Chagdud Rinpoche nasceu no Tibete em 1930. Sua mãe, Dawa Drolma, era uma famosa lama e delog, pessoa que tinha morrido, viajado pelos reinos de samsara e terra pura e voltado à vida — no caso dela, cinco dias depois. Aos dois anos, o menino foi reconhecido como tulku, ou reencarnação, do abade de Chagdud Gonpa — 16º de uma linhagem de grandes mestres e descobridores de tesouros do Darma, indianos e tibetanos.

Seu ensinamento enfatiza a necessidade de integrar visão, meditação e ação. Ele estabeleceu um programa de treinamento no qual os alunos praticam o Darma tanto em meditação formal como na vida diária. Os ensinamentos dzogchen ou ati ioga, são os mais profundos, libertadores e diretos de toda a tradição tibetana. Neste contexto, Rinpoche apresenta inicialmente as práticas de nondro que, concluídas, habilitam a um programa de ensinamentos e transmissão completa através de retiros e meditações. Tendo sempre dzogchen como panorama de fundo, Rinpoche dá muitos outros ensinamentos, incluindo maha ioga.

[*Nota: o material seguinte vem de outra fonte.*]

(** What is left to match after the character [c]. *)
Fixpoint derivative (c : ascii) (r : regex) : regex :=
  match r with
  | Empty => Empty
  | Eps => Empty
  | Class accept => if accept c then Eps else Empty
  | Cat r1 r2 =>
      if nullable r1 then Alt (Cat (derivative c r1) r2) (derivative c r2)
      else Cat (derivative c r1) r2
  | Alt r1 r2 => Alt (derivative c r1) (derivative c r2)
  | Star r1 => Cat (derivative c r1) (Star r1)
  end.

(** [/^r$/.test(s)] *)
Fixpoint test (r : regex) (s : string) : bool :=
  match s with
  | "" => nullable r
  | String c s' => test (derivative c r) s'
  end.

(* ================================================================= *)
(** ** supplier.js *)

Record Supplier : Type := mkSupplier {
  Supplier_id : SupplierId;
  Supplier_name : string;
  Supplier_contactEmail : option string;
  Supplier_lastOrderTotalPrice : option Money
}.

(** [\s] on code units below 256: tab, line feed, vertical tab, form
    feed, carriage return, space and the no-break space. *)
Definition whitespace (c : ascii) : bool :=
  let n := nat_of_ascii c in
  ((9 <=? n) && (n <=? 13) || (n =? 32) || (n =? 160))%nat.

(** [[^\s@]] *)
Definition not_space_nor_at (c : ascii) : bool :=
  negb (whitespace c || (c =? "@")%char).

Sua vinda ao Brasil pode ser comparada à de Padmasambava ao Tibete.

Conectado com as quatro linhagens do budismo — seu pai e seu padrasto foram lamas gelugpa, a mãe era da família Sakia, e ele foi treinado nas tradições kaguiu e ningma — completou dois retiros de três anos e estudou com mais de 40 lamas, inclusive grandes mestres como Sechen Kongtrul, Khanpo Dorje, Tulku Arig, Tromge Trungpa, Dudjom Rinpoche e Dilgo Khyentse Rinpoche.

Fugindo do Tibete ocupado pelos chineses em 1959, Chagdud Rinpoche passou 20 anos na Índia e no Nepal, servindo a comunidade de refugiados como lama, médico e artista.

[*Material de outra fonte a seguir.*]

(** * Internal_LLM: the Wi-Fi 7 RAG evaluation harness

    A shallow embedding of [src/internal_llm.py]: the question-file loader
    ([carregar_perguntas]), the two responders ([generate_response],
    [generate_raw_response]), the index set-up ([setup_rag_system]) and the
    two harness modes ([benchmark_interativo], [executar_bateria_testes])
    and the interactive functions ([select_model], [main]), followed by the
    properties the specification states about them and by further
    properties of the code.

    Conventions of the embedding.
    - A Python [str] is the list of its Unicode code points.
    - Every function that prints, reads the clock, calls the model backend or
      touches the disk is a computation in the monad [M]: it takes the
      mutable part of the world ([State]), and returns a value or a raised
      exception together with the new state.  What the program can only
      read (the question file, the corpus directory, the answers of the
      backend, the clock, the embedding model) is the record [Env].
    - The third-party libraries the program calls (the text splitter and
      the vector store of langchain) are not in the sources: their
      definitions are modelled from the specification, and say so.
    - The console is a log of [printed] events, one constructor per [print]
      statement of the source, carrying the interpolated values.
    - Wall-clock readings and elapsed times are rationals: Python floats
      are idealised as the numbers they stand for. *)

From Stdlib Require Import String Ascii Strings.Byte DecimalString.
From Stdlib Require Import List Bool Arith ZArith NArith QArith Qround Qabs Lia Lqa.
From Stdlib Require Import Permutation Sorted.
Import ListNotations.
Close Scope Q_scope.

(* ================================================================== *)
(** ** Python strings *)
(* ================================================================== *)

Module Py.

(** A code point. *)
Definition char := N.

(** [str]: a sequence of code points; [len] is [length], [s[:n]] is
    [firstn n s], [+] is [++]. *)
Definition str := list char.

(** Literals are written [py "..."]: the UTF-8 bytes of the Rocq literal are
    decoded to code points, so that [py "Página"] has 6 characters. *)
Fixpoint utf8_decode (bs : list N) : str :=
  match bs with
  | [] => []
  | b0 :: r0 =>
    if (b0 <? 128)%N then b0 :: utf8_decode r0
    else
      match r0 with
      | [] => []
      | b1 :: r1 =>
        if (b0 <? 224)%N then ((b0 - 192) * 64 + (b1 - 128))%N :: utf8_decode r1
        else
          match r1 with
          | [] => []
          | b2 :: r2 =>
            if (b0 <? 240)%N
            then (((b0 - 224) * 64 + (b1 - 128)) * 64 + (b2 - 128))%N :: utf8_decode r2
            else
              match r2 with
              | [] => []
              | b3 :: r3 =>
                ((((b0 - 240) * 64 + (b1 - 128)) * 64 + (b2 - 128)) * 64 + (b3 - 128))%N
                  :: utf8_decode r3
              end
          end
      end
  end.

Definition py (s : string) : str :=
  utf8_decode (map Byte.to_N (list_byte_of_string s)).

(** The line feed, ["\n"]. *)
Definition LF : char := 10%N.

(** [a == b] on strings. *)
Fixpoint str_eqb (a b : str) : bool :=
  match a, b with
  | [], [] => true
  | x :: a', y :: b' => (x =? y)%N && str_eqb a' b'
  | _, _ => false
  end.

(** [c.isspace()]: the code points CPython's [_PyUnicode_IsWhitespace]
    accepts (tab to carriage return, the four separators 0x1C-0x1F, space,
    NEL, no-break space, and the Unicode space separators). *)
Definition isspace (c : char) : bool :=
  ((9 <=? c) && (c <=? 13) || (28 <=? c) && (c <=? 32)
   || (c =? 133) || (c =? 160) || (c =? 5760)
   || (8192 <=? c) && (c <=? 8202)
   || (c =? 8232) || (c =? 8233) || (c =? 8239) || (c =? 8287)
   || (c =? 12288))%N.

Fixpoint lstrip (s : str) : str :=
  match s with
  | [] => []
  | c :: r => if isspace c then lstrip r else s
  end.

Definition rstrip (s : str) : str := rev (lstrip (rev s)).

(** [s.strip()] *)
Definition strip (s : str) : str := rstrip (lstrip s).

(** [c.lower()] on the letters of ASCII and Latin-1; other code points are
    left as they are (none of them lowers to an ASCII letter of ["sair"],
    the only word the program compares a lowered string with). *)
Definition lower_char (c : char) : char :=
  (if (65 <=? c) && (c <=? 90) then c + 32
   else if (192 <=? c) && (c <=? 222) && negb (c =? 215) then c + 32
   else c)%N.

Definition lower (s : str) : str := map lower_char s.

(** [s.startswith(p)] *)
Fixpoint startswith (s p : str) : bool :=
  match p, s with
  | [], _ => true
  | _ :: _, [] => false
  | x :: p', y :: s' => (x =? y)%N && startswith s' p'
  end.

(** [s.endswith(p)] *)
Definition endswith (s p : str) : bool := startswith (rev s) (rev p).

(** [sep.join(parts)] *)
Fixpoint join (sep : str) (parts : list str) : str :=
  match parts with
  | [] => []
  | p :: rest =>
    match rest with
    | [] => p
    | _ :: _ => p ++ sep ++ join sep rest
    end
  end.

(** [os.path.basename(p)] (POSIX): what follows the last ["/"]. *)
Fixpoint basename (p : str) : str :=
  match p with
  | [] => []
  | c :: r =>
    if existsb (N.eqb 47) r then basename r
    else if (c =? 47)%N then r else p
  end.

(** [str(n)] for an [int]. *)
Definition str_of_Z (z : Z) : str := py (NilZero.string_of_int (Z.to_int z)).

(** The lines a text-mode file yields when iterated: each ends with its
    ["\n"], except possibly the last.  The text is what the text layer
    delivers, line ends already translated to ["\n"]. *)
Fixpoint lines (text : str) : list str :=
  match text with
  | [] => []
  | c :: r =>
    if (c =? LF)%N then [c] :: lines r
    else
      match lines r with
      | [] => [[c]]
      | l :: ls => (c :: l) :: ls
      end
  end.

(** [round(x, ndigits)] on the number a float stands for: the closest
    multiple of [10^-ndigits], ties going to the even multiple. *)
Definition round_half_even (x : Q) : Z :=
  let f := Qfloor x in
  match (x - inject_Z f ?= 1 # 2)%Q with
  | Lt => f
  | Gt => (f + 1)%Z
  | Eq => if Z.even f then f else (f + 1)%Z
  end.

Definition round (x : Q) (ndigits : nat) : Q :=
  let scale := inject_Z (10 ^ Z.of_nat ndigits) in
  Qred (inject_Z (round_half_even (x * scale)) / scale).

(** Exceptions, all of them subclasses of [Exception]. *)
Inductive exn : Type :=
| FileNotFoundError (msg : str)
| KeyError (key : str)
| AttributeError (msg : str)
| UnboundLocalError (msg : str)
| EOFError
| Exception (msg : str).

(** [str(e)] *)
Definition str_exn (e : exn) : str :=
  match e with
  | FileNotFoundError msg => msg
  | KeyError key => py "'" ++ key ++ py "'"
  | AttributeError msg => msg
  | UnboundLocalError msg => msg
  | EOFError => []
  | Exception msg => msg
  end.

(** What a call ends with: a value, or a raised exception. *)
Inductive outcome (A : Type) : Type :=
| Ok (a : A)
| Raise (e : exn).
Arguments Ok {A} a.
Arguments Raise {A} e.

End Py.
Import Py.
Arguments py : simpl never.
Arguments firstn : simpl never.

(* ================================================================== *)
(** ** Data model *)
(* ================================================================== *)

(** A langchain [Document]: its text and the two entries of its [metadata]
    dictionary the program reads.  PyPDFLoader sets both; the program reads
    [metadata['source']] (a [KeyError] when absent) and
    [metadata.get('page', 'N/A')]. *)
Record Document : Type := {
  page_content : str;
  meta_source : option str;
  meta_page : option Z
}.

(** A fixed-dimension numeric vector. *)
Definition vector := list Q.

(** Modelled from the spec: the Embedding Index (langchain's [FAISS] vector
    store, a third-party library absent from the sources).  "A persistent
    structure mapping each Chunk to a fixed-dimension numeric vector,
    supporting nearest-neighbor lookup by vector distance."  What is
    persisted is the chunks with their vectors; a loaded or freshly built
    store also holds the embedding function it embeds queries with. *)
Definition Snapshot : Type := list (Document * vector).

(** Modelled from the spec: a vector store in memory, "built once from all
    chunks of a corpus, or loaded from a persisted snapshot". *)
Record FAISS : Type := {
  embedding_function : str -> vector;
  index_entries : Snapshot
}.

(** The two system personas (the [system=] texts of the source). *)
Inductive persona : Type :=
| PersonaAcademico   (* "Você é um assistente acadêmico especializado ..." *)
| PersonaTecnico.    (* "Você é um assistente técnico especializado ..." *)

(** An [Ollama(model=..., temperature=..., system=..., num_thread=...)]
    object: building one calls nothing, [invoke] does. *)
Record Ollama : Type := {
  model : str;
  temperature : Q;
  system : persona;
  num_thread : option nat
}.

(** A row of the exported table (the columns of [df_resultados] and the keys
    of the dictionaries of [resultados]). *)
Record Row : Type := {
  Modelo : str;
  Pergunta : str;
  Tempo : Q;
  Resposta : str;
  Fontes : str
}.

(** The folders of the disk that may hold a persisted index. *)
Definition Disk : Type := str -> option (outcome Snapshot).

(** [disk] once [snapshot] is written under [folder]. *)
Definition gravar (folder : str) (snapshot : Snapshot) (disk : Disk) : Disk :=
  fun path => if str_eqb path folder then Some (Ok snapshot) else disk path.

(** What [open('perguntas.csv', 'r', encoding='utf-8')] and the reads that
    follow find: no file, a failure of another kind (no permission, bytes
    that are not UTF-8), or the decoded text. *)
Inductive file : Type :=
| FileMissing
| FileUnreadable (e : exn)
| FileText (text : str).

(** The console: one constructor per [print] of the modelled functions. *)
Inductive printed : Type :=
(* load_documents *)
| PCarregandoProcessando            (* "📂 Carregando e processando documentos..." *)
| PProcessando (pdf_file : str)     (* "  - Processando: {pdf_file}" *)
| PErroArquivo (pdf_file e : str)   (* "❌ Erro no arquivo {pdf_file}: {str(e)}" *)
(* setup_rag_system *)
| PConfigurandoRAG                  (* "🔧 Configurando sistema RAG..." *)
| PCarregandoIndice                 (* "  - Carregando índice FAISS existente..." *)
| PCriandoIndice                    (* "  - Criando novo índice FAISS..." *)
| PInicializando (model_name : str) (* "  - Inicializando modelo {model_name}..." *)
(* benchmark_interativo *)
| PModoBenchmark                    (* "⚡ MODO BENCHMARK AUTOMÁTICO" *)
| PTestaraSequencialmente           (* "Testará sequencialmente: 1. ... 4. ..." *)
| PCarregandoDocumentos             (* "📂 Carregando documentos..." *)
| PPreparandoEmbeddings             (* "🔧 Preparando sistema de embeddings..." *)
| PConfigurandoVectorstore          (* "🔧 Configurando vectorstore..." *)
| PDigitePergunta                   (* the prompt of input(): "🔍 Digite a pergunta para comparar (ou 'sair'): " *)
| PProcessandoModelos               (* "⏳ Processando nos 4 modelos..." *)
| PTestando (nome : str)            (* "  - Testando {nome}...", end='\r' *)
| POkModelo (nome : str) (tempo : Q)  (* "✅ {nome} | {tempo}s" *)
| PFalha (nome e : str)             (* "❌ Falha em {nome}: {str(e)}" *)
| PResultados                       (* "📊 RESULTADOS:" *)
| PTabela (linhas : list (str * Q)) (* tabulate(df_resultados[["Modelo", "Tempo(s)"]], ...) *)
| PRelatorioSalvo (nome_arquivo : str)  (* "💾 Relatório salvo como: {nome_arquivo}" *)
| PNenhumDado                       (* "⚠️ Nenhum dado foi coletado" *)
(* carregar_perguntas *)
| PErroCabecalho (cabecalho : str)  (* "❌ Erro: Cabeçalho inválido. Esperado 'Perguntas', encontrado '{cabecalho}'" *)
| PErroNenhumaPergunta              (* "❌ Erro: Nenhuma pergunta encontrada no arquivo" *)
| PAvisoEsperadas100 (n : nat)      (* "⚠️ Aviso: Esperadas 100 perguntas, encontradas {len(perguntas)}" *)
| PAvisoSemEnd                      (* "⚠️ Aviso: Flag /end não encontrada no final do arquivo" *)
| PCarregadas (n : nat)             (* "✅ {len(perguntas)} perguntas carregadas com sucesso" *)
| PErroNaoEncontrado                (* "❌ Erro: Arquivo 'perguntas.csv' não encontrado" *)
| PCertifiqueSe                     (* "  Certifique-se que o arquivo está na mesma pasta do script" *)
| PErroInesperado (e : str)         (* "❌ Erro inesperado ao carregar perguntas: {str(e)}" *)
(* executar_bateria_testes *)
| PIniciandoSemDocumentos (model_name : str) (n : nat)
                                    (* "🔧 Iniciando teste com {model_name} (sem documentos) para {n} perguntas" *)
| PIniciando (model_name : str) (n : nat)
                                    (* "🔧 Iniciando teste com {model_name} para {n} perguntas" *)
| PProgresso (i total : nat)        (* "📝 Progresso: {i}/{total_perguntas}" *)
| PPergunta (trecho : str)          (* "   Pergunta: {pergunta[:70]}..." *)
| PRespondido (tempo : Q)           (* "   ✅ Respondido em {tempo}s" *)
| PErro (e : str)                   (* "   ❌ Erro: {str(e)}" *)
| PArquivoSalvo (nome_arquivo : str) (* "💾 Arquivo salvo: {nome_arquivo}" *)
| PTotalRespondidas (respondidas total : nat).
                                    (* "📊 Total de perguntas respondidas: {respondidas}/{total_perguntas}" *)

(** The messages that report an error (the ones the source marks "❌"). *)
Definition is_error (p : printed) : bool :=
  match p with
  | PErroArquivo _ _ | PFalha _ _ | PErroCabecalho _ | PErroNenhumaPergunta
  | PErroNaoEncontrado | PErroInesperado _ | PErro _ => true
  | _ => false
  end.

(** The text handed to [llm.invoke]. *)
Definition prompt := str.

Sua Eminência Chagdud Tulku Rinpoche só foi para os Estados Unidos em outubro de 1979, a convite de sua esposa, Jane Tromge, e um grupo de outros americanos. Ensinou na Califórnia e no Oregon. Instado por seus alunos, aceitou ficar no país se estes prometessem aplicar com diligência seus ensinamentos. Em 16 anos, o mestre revelou lenta e metodicamente todos os ensinamentos vajraiana, até o mais alto, o dzogchen, a grande perfeição. Agora, com alguns de seus primeiros discípulos, ele vem instalar-se no Chagdud Gonpa Brasil, em Três Coroas, RS. Outros centros da Fundação se encontram na Suíça, no Canadá, nos EUA, e em São Paulo e Belo Horizonte.

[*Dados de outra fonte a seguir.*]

(** ** Batching with a chunk size of 0 *)

Lemma create_loop_zero {T : Type} (items : list T) fuel : forall batch,
  items <> [] -> Batch.create_loop fuel items 0 0 batch = None.
Proof.
  induction fuel as [|fuel IH]; intros batch Hne; simpl;
    destruct items as [|x items]; try contradiction; simpl.
  - reflexivity.
  - apply (IH _ Hne).
Qed.

(** X4.  With [batchSize] 0 and at least one item, the loop of
    [Batch.create] never ends, whatever the fuel, and the batching step
    of [translate] throws a RangeError. *)
Theorem batch_size_zero {T : Type} (items : list T) :
  items <> [] ->
  (forall fuel, Batch.create fuel items 0 = None) /\
  LLMTranslation.batches items 0 = Throw RangeError.
Proof.
  intros Hne. split.
  - intros fuel. now apply create_loop_zero.
  - destruct items; [contradiction | reflexivity].
Qed.

Lemma batch_size_zero_witness :
  (forall fuel, Batch.create fuel [1; 2] 0 = None) /\
  LLMTranslation.batches [1; 2] 0 = Throw RangeError.
Proof. apply (batch_size_zero [1; 2]). discriminate. Defined.

(** ** Loading the translation files *)

Section LoadingFacts.
Context {F J : Type}.
Variable parse : F -> SafeAsync.settled J.

Lemma load_loop_step file rest result queue :
  Tools.load_loop parse (file :: rest) result queue =
  if (length queue mod 10 =? 0) && (0 <? length queue)
  then Tools.load_loop parse rest (result ++ [queue]) [parse file]
  else Tools.load_loop parse rest result (queue ++ [parse file]).
Proof. reflexivity. Qed.

Lemma load_loop_windows (files : list F) : forall result queue,
  Forall (fun win => length win = 10) result ->
  length queue <= 10 ->
  let (result', queue') := Tools.load_loop parse files result queue in
  concat result' ++ queue' = concat result ++ queue ++ map parse files /\
  Forall (fun win => length win = 10) result' /\
  length queue' <= 10.
Proof.
  induction files as [|file rest IH]; intros result queue Hres Hq.
  - simpl. rewrite app_nil_r. auto.
  - rewrite load_loop_step. cbn [map].
    destruct ((length queue mod 10 =? 0) && (0 <? length queue)) eqn:Hmax.
    + apply andb_prop in Hmax. destruct Hmax as [Hmod Hpos].
      apply Nat.eqb_eq in Hmod. apply Nat.ltb_lt in Hpos.
      assert (Hten : length queue = 10).
      { destruct (Nat.eq_dec (length queue) 10) as [|Hne]; [assumption|].
        rewrite Nat.mod_small in Hmod by lia. lia. }
      specialize (IH (result ++ [queue]) [parse file]).
      destruct (Tools.load_loop parse rest (result ++ [queue]) [parse file])
        as [result' queue'].
      destruct IH as (Hcat & Hall & Hlen).
      * apply Forall_app. split; [assumption | constructor; [assumption | constructor]].
      * simpl. lia.
      * split; [|split; assumption].
        rewrite Hcat, concat_app. simpl. rewrite app_nil_r, <- !app_assoc.
        reflexivity.
    + specialize (IH result (queue ++ [parse file])).
      destruct (Tools.load_loop parse rest result (queue ++ [parse file]))
        as [result' queue'].
      assert (Hlt : length queue < 10).
      { destruct (Nat.eq_dec (length queue) 10) as [E|Hne]; [|lia].
        rewrite E in Hmax. discriminate. }
      destruct IH as (Hcat & Hall & Hlen).
      * assumption.
      * rewrite length_app. simpl. lia.
      * split; [|split; assumption].
        rewrite Hcat, <- !app_assoc. reflexivity.
Qed.

Lemma flat_map_concat {A B : Type} (f : A -> list B) (l : list (list A)) :
  flat_map (flat_map f) l = flat_map f (concat l).
Proof.
  induction l as [|x l IH]; simpl; [reflexivity|].
  now rewrite flat_map_app, IH.
Qed.

Lemma windows_spec (files : list F) :
  concat (Tools.windows parse files) = map parse files /\
  Forall (fun win => 1 <= length win <= 10) (Tools.windows parse files).
Proof.
  unfold Tools.windows.
  pose proof (load_loop_windows files [] [] (Forall_nil _) (Nat.le_0_l _)) as H.
  destruct (Tools.load_loop parse files [] []) as [result queue].
  destruct H as (Hcat & Hall & Hlen). simpl in Hcat.
  assert (Hall' : Forall (fun win => 1 <= length win <= 10) result).
  { eapply Forall_impl; [|exact Hall]. simpl. intros win Hw. lia. }
  destruct (Nat.ltb_spec 0 (length queue)) as [Hpos|Hzero].
  - split.
    + rewrite concat_app. simpl. now rewrite app_nil_r.
    + apply Forall_app. split; [assumption|]. constructor; [lia | constructor].
  - assert (queue = []) by (destruct queue; [reflexivity | simpl in Hzero; lia]).
    subst queue. rewrite app_nil_r in Hcat. split; assumption.
Qed.
End LoadingFacts.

A capacidade de Chagdud Rinpoche de desabrochar no Oeste não se deve apenas ao seu grande conhecimento, sua iluminação, sua compaixão e seu humor, mas ao fato de ele ser um homem do renascimento. Artista, poeta, mestre das artes rituais e de canto, famoso pela sua voz extraordinária, autor de obras de arte importantes no Ocidente, como uma estátua de cimento de Padmasambava de sete metros de altura, ele toca o coração de seus discípulos pela compaixão e pela firmeza com que insiste na prática de seus ensinamentos. Seu livro Portões da Prática Budista, que acaba de ser publicado em português (Editora Paramita) termina com um conselho:

"As pessoas dão muitas razões para não praticar. Algumas dizem que não acreditam nos ensinamentos, outras que não estão preparadas ou não são capazes. Mas é um engano. Acreditando ou não em samsara, é aqui que estamos. Acreditando em carma ou não, nós o criamos. Acreditando ou não nos venenos da mente, eles estão lá. De que serve não acreditar nos remédios? Estando nós prontos ou não para praticar, a morte e a doença não esperarão. Por que não preparar? Por que não desenvolver a capacidade de ajudar a nós mesmos e aos outros? Estamos prontos para beber veneno, mas não para tomar remédio.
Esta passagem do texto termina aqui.